### EXERCISE REQUIREMENTS
Only the first line of the listing and the lines after it, up to and including the one containing "both lie inside", should be retyped exactly.

### LISTED RECORDS
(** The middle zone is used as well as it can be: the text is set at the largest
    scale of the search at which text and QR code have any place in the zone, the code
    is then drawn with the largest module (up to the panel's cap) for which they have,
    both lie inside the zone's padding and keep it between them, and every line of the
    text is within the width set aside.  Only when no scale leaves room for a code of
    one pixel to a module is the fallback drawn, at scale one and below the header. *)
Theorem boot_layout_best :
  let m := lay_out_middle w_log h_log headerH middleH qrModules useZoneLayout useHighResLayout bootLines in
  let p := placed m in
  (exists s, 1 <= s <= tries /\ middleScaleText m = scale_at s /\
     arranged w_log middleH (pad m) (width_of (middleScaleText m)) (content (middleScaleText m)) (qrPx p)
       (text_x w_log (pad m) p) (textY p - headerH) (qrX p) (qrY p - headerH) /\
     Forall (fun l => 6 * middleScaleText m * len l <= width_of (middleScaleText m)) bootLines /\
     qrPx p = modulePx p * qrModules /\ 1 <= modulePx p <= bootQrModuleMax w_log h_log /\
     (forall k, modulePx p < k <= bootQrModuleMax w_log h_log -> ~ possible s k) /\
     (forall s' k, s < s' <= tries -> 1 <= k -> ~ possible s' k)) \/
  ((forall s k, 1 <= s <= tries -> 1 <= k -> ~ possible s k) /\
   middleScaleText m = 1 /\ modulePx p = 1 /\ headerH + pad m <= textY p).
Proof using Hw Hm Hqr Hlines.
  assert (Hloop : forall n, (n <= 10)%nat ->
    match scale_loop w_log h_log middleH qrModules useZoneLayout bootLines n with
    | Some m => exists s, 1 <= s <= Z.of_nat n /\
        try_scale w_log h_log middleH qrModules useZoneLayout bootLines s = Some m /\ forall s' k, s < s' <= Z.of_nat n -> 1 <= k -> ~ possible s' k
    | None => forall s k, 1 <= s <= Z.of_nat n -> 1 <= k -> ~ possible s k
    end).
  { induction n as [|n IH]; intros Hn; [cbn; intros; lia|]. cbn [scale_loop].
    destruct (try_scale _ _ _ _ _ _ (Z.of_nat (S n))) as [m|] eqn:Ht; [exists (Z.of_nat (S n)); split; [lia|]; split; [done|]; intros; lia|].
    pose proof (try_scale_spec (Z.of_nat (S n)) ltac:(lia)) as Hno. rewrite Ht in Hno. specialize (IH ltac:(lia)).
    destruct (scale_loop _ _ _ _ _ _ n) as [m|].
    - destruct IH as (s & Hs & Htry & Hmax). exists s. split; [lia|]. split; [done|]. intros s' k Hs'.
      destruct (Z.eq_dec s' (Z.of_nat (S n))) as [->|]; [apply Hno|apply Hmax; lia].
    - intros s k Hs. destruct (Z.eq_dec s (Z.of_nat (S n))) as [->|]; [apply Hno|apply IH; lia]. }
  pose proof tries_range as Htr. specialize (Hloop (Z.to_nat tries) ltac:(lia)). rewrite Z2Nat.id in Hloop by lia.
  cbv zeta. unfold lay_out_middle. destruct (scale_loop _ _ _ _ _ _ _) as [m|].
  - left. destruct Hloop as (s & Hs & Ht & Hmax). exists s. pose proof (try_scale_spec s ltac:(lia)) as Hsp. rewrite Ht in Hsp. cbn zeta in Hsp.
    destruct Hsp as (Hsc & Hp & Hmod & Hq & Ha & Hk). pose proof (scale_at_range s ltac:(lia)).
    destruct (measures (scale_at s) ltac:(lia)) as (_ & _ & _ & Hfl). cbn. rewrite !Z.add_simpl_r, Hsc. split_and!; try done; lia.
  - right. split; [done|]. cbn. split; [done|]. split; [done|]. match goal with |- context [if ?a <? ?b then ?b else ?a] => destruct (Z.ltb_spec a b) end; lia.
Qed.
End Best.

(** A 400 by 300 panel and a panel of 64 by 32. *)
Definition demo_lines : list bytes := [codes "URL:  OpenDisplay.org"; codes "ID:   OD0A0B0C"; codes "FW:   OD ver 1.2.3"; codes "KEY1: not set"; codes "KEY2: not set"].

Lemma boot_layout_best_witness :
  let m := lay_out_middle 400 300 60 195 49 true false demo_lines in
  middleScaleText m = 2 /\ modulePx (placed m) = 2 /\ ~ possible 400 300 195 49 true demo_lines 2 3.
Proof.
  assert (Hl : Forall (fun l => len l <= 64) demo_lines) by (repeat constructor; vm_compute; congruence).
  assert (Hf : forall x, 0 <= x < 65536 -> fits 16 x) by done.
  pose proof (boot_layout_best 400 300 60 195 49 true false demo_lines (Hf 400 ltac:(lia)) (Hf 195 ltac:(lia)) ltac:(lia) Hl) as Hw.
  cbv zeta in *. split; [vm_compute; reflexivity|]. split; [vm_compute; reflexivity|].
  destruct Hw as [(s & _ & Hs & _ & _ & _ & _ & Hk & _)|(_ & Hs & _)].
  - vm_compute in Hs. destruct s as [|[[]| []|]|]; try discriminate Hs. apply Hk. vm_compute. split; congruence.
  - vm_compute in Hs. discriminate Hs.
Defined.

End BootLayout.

### TASK RESPONSE
(** The middle zone is used as well as it can be: the text is set at the largest
    scale of the search at which text and QR code have any place in the zone, the code
    is then drawn with the largest module (up to the panel's cap) for which they have,
    both lie inside the zone's padding and keep it between them, and every line of the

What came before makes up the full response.